§ EXERCISE DESCRIPTION:
Among the entries below, extract exactly the lines that run from the one with "Lemma queue_0_drains_witness : exists" through the one with "Definition REG_TX_TIMESTAMP1_HIGH : Z", both ends included.

§ DATA PROVIDED:

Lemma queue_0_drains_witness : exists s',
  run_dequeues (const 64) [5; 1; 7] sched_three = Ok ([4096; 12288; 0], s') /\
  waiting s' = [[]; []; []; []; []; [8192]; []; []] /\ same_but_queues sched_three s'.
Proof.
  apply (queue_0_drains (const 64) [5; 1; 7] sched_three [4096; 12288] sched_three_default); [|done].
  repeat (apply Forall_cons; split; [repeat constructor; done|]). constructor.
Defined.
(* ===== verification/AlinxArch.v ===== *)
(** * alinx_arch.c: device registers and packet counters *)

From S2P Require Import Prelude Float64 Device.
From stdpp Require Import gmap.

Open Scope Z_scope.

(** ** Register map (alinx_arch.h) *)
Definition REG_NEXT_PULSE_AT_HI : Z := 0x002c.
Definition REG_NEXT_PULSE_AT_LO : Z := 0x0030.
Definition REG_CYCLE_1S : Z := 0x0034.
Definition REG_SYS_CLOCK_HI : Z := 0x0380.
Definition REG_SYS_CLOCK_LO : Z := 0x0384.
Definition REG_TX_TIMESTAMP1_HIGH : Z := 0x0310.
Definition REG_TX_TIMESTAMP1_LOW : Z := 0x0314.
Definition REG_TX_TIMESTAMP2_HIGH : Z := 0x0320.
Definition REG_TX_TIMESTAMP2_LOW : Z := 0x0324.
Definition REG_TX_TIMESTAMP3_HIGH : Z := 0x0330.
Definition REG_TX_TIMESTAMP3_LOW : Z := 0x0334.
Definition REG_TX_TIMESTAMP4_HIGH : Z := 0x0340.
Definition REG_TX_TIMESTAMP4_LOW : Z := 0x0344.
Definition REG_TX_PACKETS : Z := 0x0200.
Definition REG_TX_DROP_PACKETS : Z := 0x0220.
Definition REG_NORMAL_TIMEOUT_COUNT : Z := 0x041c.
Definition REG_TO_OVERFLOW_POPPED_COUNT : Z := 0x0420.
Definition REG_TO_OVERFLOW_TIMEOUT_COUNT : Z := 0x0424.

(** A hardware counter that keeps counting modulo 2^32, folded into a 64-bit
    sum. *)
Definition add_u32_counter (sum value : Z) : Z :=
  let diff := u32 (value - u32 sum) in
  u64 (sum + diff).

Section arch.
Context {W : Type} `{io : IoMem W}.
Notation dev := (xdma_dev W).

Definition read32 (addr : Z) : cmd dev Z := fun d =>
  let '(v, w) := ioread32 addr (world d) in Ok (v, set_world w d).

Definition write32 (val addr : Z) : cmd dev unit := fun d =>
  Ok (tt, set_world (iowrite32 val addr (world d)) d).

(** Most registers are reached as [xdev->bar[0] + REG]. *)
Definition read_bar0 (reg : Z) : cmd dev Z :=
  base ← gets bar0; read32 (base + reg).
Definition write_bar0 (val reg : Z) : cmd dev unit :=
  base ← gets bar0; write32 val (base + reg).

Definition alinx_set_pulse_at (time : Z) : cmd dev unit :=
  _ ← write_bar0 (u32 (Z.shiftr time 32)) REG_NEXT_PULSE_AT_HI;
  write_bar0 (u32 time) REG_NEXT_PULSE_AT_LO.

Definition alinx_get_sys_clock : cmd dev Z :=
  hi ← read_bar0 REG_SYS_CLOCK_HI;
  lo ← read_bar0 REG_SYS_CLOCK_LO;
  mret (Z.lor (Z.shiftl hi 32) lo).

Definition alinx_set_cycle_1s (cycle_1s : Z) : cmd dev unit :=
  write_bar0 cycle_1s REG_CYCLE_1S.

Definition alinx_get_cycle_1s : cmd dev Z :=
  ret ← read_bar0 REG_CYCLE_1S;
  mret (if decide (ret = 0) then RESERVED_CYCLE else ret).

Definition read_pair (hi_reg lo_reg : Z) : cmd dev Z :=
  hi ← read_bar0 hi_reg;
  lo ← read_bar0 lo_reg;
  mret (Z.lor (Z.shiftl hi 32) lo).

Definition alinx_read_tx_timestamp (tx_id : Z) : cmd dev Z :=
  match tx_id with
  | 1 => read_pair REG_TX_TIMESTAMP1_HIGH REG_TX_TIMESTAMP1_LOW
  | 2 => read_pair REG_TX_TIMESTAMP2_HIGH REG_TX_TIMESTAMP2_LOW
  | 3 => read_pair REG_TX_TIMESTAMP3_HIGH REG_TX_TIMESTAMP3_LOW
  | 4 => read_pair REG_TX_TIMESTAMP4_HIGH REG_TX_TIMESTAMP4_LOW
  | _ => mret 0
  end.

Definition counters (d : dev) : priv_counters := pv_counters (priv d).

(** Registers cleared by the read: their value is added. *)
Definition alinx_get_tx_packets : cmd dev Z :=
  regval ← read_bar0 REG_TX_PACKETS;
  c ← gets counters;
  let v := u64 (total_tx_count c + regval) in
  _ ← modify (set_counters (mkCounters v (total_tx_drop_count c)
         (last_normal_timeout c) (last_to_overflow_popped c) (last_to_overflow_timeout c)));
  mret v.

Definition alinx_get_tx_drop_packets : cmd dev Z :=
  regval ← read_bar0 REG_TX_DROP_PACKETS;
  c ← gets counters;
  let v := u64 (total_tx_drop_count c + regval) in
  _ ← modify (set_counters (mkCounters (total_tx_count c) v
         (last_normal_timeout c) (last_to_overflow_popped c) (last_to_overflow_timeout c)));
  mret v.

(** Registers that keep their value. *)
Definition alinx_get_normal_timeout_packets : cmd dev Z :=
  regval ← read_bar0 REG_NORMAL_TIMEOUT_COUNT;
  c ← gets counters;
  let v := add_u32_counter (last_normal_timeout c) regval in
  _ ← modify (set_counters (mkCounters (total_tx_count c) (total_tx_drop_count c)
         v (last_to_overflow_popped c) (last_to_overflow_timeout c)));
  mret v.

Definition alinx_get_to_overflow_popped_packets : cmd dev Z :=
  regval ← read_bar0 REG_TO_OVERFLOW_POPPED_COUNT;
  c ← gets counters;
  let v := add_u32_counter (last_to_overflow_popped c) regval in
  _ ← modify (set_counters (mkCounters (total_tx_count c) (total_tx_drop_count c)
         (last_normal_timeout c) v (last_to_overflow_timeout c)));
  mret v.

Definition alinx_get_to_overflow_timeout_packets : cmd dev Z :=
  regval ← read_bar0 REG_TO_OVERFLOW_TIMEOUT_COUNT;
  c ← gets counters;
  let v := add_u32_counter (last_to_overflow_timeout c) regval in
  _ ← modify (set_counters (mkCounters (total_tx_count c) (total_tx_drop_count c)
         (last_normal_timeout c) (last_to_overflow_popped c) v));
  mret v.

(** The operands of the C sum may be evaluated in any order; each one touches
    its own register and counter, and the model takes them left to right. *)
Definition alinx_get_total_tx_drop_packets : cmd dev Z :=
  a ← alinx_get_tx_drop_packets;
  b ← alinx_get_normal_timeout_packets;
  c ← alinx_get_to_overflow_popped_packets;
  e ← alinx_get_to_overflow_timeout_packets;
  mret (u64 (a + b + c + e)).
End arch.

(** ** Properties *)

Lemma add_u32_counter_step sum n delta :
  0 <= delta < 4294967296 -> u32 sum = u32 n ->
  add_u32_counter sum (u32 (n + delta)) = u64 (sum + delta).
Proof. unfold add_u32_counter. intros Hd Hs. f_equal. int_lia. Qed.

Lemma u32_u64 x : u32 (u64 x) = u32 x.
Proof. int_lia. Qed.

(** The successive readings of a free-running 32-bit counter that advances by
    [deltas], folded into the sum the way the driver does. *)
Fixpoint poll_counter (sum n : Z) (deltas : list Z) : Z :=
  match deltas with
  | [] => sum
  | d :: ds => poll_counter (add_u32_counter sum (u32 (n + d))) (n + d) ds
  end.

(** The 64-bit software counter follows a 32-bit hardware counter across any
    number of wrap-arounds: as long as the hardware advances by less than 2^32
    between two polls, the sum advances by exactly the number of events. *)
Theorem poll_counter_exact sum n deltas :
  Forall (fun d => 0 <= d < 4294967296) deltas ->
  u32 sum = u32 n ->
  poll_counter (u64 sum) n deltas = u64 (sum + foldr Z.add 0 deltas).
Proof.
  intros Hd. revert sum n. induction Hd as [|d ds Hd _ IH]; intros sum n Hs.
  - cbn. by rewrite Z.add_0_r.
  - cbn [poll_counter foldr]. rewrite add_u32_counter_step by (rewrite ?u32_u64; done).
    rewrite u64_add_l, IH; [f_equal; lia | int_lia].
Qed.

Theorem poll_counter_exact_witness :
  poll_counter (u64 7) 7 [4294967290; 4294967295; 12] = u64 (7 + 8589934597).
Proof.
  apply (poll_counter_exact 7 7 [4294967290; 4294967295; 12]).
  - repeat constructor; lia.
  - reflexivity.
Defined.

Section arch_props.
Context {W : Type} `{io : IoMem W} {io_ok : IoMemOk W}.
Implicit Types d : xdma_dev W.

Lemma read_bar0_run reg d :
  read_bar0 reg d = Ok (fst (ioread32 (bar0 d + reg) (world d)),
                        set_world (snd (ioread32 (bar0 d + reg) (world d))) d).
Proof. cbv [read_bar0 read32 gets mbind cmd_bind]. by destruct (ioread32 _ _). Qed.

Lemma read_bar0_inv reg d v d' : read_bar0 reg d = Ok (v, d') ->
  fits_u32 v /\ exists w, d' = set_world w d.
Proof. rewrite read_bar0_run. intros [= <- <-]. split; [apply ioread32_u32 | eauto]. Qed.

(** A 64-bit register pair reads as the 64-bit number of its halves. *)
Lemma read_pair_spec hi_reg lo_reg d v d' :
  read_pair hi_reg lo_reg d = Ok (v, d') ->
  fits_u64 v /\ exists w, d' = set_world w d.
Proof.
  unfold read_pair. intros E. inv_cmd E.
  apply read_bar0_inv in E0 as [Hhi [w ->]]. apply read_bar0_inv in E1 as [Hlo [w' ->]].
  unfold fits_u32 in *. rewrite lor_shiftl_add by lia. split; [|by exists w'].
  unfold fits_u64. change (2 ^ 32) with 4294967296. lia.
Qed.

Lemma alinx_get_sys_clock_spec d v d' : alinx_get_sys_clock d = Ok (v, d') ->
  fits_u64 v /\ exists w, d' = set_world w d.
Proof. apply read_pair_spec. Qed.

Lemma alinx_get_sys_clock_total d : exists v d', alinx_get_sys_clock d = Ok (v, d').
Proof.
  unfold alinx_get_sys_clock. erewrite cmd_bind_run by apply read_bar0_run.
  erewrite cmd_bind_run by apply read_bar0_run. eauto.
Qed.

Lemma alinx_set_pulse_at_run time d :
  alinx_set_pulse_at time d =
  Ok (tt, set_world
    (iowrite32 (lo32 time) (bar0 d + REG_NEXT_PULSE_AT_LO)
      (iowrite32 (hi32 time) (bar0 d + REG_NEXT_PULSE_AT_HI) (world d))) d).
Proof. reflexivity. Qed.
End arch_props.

* * *

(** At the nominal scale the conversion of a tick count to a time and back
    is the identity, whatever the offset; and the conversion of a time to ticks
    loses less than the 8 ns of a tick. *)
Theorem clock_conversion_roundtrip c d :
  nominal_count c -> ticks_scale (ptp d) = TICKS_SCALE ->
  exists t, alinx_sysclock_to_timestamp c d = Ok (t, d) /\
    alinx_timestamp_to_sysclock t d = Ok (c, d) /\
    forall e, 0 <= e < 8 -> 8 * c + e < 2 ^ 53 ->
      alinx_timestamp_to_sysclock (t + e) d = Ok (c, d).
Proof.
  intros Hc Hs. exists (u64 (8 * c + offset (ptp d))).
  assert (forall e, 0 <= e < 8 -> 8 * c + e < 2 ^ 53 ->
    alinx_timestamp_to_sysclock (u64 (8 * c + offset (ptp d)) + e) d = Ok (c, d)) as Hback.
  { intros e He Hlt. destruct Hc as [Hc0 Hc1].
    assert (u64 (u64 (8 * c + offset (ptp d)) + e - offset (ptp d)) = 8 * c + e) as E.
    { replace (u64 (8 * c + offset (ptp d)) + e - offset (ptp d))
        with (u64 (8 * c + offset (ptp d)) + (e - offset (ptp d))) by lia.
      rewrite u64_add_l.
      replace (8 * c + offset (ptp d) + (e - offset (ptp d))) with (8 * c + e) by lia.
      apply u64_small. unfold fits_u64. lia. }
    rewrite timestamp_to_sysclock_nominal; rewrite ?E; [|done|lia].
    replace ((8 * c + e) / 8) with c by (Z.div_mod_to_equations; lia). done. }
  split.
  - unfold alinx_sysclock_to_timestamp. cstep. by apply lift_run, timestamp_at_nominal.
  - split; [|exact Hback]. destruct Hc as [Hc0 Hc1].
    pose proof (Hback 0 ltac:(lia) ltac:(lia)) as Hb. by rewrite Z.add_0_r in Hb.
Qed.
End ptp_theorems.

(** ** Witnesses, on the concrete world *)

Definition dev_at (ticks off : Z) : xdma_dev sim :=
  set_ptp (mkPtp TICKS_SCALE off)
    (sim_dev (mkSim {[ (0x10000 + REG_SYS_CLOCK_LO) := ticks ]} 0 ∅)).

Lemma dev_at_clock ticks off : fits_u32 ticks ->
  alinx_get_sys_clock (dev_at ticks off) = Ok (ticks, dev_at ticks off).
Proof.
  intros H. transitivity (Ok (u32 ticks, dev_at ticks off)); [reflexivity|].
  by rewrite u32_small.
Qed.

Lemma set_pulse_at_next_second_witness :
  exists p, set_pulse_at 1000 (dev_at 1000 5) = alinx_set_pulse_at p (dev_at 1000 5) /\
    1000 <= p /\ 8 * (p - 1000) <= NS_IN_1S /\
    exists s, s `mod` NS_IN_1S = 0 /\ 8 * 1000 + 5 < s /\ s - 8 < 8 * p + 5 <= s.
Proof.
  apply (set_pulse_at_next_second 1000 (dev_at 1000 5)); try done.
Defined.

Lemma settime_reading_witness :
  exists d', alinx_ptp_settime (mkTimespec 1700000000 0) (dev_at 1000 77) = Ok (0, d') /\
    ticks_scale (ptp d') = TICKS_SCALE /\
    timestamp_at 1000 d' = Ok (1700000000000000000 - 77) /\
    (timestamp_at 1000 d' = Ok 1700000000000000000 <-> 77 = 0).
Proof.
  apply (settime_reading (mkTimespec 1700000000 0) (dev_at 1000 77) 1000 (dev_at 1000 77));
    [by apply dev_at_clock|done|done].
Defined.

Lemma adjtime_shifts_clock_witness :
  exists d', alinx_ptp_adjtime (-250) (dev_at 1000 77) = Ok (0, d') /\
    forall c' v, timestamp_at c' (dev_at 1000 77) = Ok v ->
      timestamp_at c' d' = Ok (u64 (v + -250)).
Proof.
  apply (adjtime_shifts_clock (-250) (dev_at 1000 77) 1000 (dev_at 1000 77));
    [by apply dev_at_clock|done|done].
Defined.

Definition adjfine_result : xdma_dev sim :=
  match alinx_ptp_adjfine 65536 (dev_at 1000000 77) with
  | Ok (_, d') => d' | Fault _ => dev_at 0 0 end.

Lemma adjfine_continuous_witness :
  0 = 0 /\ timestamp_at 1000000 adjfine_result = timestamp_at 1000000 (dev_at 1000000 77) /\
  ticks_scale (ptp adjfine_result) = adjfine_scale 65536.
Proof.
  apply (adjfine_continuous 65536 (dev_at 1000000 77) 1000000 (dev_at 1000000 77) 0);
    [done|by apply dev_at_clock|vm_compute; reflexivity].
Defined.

---

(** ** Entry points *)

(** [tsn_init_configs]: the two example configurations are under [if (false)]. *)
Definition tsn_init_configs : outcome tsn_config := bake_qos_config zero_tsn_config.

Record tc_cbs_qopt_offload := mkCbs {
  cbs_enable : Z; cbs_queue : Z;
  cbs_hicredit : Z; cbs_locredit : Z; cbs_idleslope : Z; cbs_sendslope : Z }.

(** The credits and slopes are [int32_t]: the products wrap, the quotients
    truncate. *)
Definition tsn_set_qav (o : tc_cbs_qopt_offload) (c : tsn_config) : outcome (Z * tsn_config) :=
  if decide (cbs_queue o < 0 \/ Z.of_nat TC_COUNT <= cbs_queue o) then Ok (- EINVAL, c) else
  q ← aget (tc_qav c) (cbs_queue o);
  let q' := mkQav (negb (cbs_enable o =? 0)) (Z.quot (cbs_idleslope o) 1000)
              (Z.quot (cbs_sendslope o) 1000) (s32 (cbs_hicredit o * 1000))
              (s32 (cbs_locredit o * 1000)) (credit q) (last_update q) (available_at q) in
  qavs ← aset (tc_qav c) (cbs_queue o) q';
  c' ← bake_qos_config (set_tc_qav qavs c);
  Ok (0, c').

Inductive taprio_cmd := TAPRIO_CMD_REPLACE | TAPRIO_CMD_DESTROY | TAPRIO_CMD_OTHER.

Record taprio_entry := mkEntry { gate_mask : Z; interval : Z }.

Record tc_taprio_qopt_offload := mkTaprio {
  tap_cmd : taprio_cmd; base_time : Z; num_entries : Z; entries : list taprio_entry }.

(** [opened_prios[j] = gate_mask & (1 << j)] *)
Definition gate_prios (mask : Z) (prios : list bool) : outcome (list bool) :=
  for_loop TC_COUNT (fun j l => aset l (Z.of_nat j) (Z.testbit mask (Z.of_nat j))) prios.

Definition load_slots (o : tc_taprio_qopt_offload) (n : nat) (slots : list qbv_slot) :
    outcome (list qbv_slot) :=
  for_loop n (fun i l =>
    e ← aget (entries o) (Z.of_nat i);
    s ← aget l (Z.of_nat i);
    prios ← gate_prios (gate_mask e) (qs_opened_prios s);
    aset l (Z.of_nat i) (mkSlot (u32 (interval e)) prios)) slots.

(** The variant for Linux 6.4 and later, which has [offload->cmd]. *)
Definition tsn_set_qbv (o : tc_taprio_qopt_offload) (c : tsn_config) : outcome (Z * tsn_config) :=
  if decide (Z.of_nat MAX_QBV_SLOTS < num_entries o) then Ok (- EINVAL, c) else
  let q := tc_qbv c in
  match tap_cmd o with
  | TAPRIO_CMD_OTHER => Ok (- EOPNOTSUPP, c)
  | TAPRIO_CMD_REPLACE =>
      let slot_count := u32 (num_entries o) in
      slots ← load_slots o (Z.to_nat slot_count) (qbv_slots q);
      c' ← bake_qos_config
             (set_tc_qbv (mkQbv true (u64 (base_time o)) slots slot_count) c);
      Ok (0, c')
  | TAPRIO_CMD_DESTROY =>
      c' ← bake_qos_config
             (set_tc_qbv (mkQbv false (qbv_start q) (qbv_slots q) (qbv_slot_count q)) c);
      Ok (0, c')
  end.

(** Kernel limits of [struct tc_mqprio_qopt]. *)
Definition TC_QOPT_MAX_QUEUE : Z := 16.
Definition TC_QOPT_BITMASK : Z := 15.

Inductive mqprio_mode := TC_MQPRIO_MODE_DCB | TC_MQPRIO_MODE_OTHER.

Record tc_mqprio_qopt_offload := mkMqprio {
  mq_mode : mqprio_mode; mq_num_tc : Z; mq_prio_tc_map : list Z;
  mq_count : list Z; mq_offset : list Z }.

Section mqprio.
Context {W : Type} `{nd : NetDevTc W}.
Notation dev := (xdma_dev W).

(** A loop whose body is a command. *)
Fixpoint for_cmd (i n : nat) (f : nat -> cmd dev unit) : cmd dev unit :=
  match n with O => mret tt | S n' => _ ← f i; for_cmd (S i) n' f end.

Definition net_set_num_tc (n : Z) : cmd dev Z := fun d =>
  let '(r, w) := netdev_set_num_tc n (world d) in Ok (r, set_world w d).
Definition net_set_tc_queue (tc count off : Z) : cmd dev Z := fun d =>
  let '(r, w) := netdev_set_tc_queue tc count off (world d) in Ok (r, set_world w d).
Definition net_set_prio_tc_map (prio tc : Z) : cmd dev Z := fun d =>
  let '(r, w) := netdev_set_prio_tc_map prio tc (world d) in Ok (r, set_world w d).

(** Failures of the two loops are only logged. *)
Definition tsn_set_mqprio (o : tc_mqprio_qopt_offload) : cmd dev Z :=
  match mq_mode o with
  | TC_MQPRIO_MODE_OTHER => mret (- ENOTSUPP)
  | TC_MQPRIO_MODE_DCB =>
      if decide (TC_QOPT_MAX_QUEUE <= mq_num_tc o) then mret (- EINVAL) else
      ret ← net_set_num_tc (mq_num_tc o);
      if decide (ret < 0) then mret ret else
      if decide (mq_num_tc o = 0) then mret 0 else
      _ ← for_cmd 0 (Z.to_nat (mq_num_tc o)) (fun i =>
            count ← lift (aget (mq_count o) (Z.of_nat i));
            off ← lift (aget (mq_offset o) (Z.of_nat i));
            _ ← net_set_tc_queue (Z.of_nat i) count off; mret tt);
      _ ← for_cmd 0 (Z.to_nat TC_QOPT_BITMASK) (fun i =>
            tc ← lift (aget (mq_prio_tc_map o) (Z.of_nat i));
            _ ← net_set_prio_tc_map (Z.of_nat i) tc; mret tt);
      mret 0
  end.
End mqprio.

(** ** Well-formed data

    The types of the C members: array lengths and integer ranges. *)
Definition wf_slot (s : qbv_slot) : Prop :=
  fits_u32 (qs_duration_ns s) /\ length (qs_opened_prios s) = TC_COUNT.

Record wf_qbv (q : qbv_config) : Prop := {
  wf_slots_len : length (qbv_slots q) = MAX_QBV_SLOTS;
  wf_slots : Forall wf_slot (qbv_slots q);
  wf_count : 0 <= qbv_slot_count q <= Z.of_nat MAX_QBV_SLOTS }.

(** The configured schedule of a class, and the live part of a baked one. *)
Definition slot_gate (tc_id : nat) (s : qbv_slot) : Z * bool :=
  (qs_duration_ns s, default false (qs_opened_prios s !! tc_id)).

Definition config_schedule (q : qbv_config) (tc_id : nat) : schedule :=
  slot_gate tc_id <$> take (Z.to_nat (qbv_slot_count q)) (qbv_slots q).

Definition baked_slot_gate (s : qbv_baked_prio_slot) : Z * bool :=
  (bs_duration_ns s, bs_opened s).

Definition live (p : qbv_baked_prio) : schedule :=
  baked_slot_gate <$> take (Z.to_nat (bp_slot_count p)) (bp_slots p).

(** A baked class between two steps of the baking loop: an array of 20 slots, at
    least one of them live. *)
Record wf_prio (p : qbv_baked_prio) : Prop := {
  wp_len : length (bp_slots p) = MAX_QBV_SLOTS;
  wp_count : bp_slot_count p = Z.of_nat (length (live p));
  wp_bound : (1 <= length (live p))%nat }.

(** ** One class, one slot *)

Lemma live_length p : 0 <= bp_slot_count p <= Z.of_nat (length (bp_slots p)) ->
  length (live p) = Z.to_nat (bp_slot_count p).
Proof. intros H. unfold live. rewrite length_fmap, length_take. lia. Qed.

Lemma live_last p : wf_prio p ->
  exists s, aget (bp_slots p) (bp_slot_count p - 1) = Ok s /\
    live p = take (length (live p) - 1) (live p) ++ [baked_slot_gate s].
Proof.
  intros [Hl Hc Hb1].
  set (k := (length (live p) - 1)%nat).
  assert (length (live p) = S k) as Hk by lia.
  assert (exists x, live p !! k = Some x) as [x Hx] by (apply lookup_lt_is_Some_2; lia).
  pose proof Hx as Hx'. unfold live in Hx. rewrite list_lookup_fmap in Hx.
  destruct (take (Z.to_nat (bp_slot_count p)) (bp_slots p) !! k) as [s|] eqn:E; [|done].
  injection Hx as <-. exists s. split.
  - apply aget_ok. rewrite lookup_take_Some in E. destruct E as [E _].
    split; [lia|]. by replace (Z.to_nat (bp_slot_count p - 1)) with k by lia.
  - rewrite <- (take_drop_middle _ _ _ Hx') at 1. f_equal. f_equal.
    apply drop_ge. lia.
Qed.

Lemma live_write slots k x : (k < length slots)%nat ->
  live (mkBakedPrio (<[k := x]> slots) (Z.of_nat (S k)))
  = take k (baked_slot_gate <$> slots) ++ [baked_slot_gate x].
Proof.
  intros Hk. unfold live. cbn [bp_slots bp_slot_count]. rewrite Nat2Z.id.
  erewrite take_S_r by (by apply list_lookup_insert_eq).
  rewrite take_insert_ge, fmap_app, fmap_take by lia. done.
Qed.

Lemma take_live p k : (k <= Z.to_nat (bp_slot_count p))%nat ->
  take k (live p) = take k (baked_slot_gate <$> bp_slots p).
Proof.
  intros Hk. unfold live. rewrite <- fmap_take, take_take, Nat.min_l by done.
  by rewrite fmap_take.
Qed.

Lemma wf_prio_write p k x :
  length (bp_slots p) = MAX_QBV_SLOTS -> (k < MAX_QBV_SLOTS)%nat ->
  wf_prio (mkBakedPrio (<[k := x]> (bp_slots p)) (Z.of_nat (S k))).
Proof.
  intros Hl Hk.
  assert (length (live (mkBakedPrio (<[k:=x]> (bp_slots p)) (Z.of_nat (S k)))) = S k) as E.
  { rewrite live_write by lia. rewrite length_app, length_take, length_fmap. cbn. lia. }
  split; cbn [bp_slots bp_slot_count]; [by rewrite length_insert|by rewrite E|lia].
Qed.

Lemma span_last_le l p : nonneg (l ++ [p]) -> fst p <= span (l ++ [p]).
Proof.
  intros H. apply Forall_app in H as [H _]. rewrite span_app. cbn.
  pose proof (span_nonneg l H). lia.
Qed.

§ FINISHED EXERCISE:
Lemma queue_0_drains_witness : exists s',
  run_dequeues (const 64) [5; 1; 7] sched_three = Ok ([4096; 12288; 0], s') /\
  waiting s' = [[]; []; []; []; []; [8192]; []; []] /\ same_but_queues sched_three s'.
Proof.
  apply (queue_0_drains (const 64) [5; 1; 7] sched_three [4096; 12288] sched_three_default); [|done].
  repeat (apply Forall_cons; split; [repeat constructor; done|]). constructor.
Defined.
(* ===== verification/AlinxArch.v ===== *)
(** * alinx_arch.c: device registers and packet counters *)

From S2P Require Import Prelude Float64 Device.
From stdpp Require Import gmap.

Open Scope Z_scope.

(** ** Register map (alinx_arch.h) *)
Definition REG_NEXT_PULSE_AT_HI : Z := 0x002c.
Definition REG_NEXT_PULSE_AT_LO : Z := 0x0030.
Definition REG_CYCLE_1S : Z := 0x0034.
Definition REG_SYS_CLOCK_HI : Z := 0x0380.
Definition REG_SYS_CLOCK_LO : Z := 0x0384.
Definition REG_TX_TIMESTAMP1_HIGH : Z := 0x0310.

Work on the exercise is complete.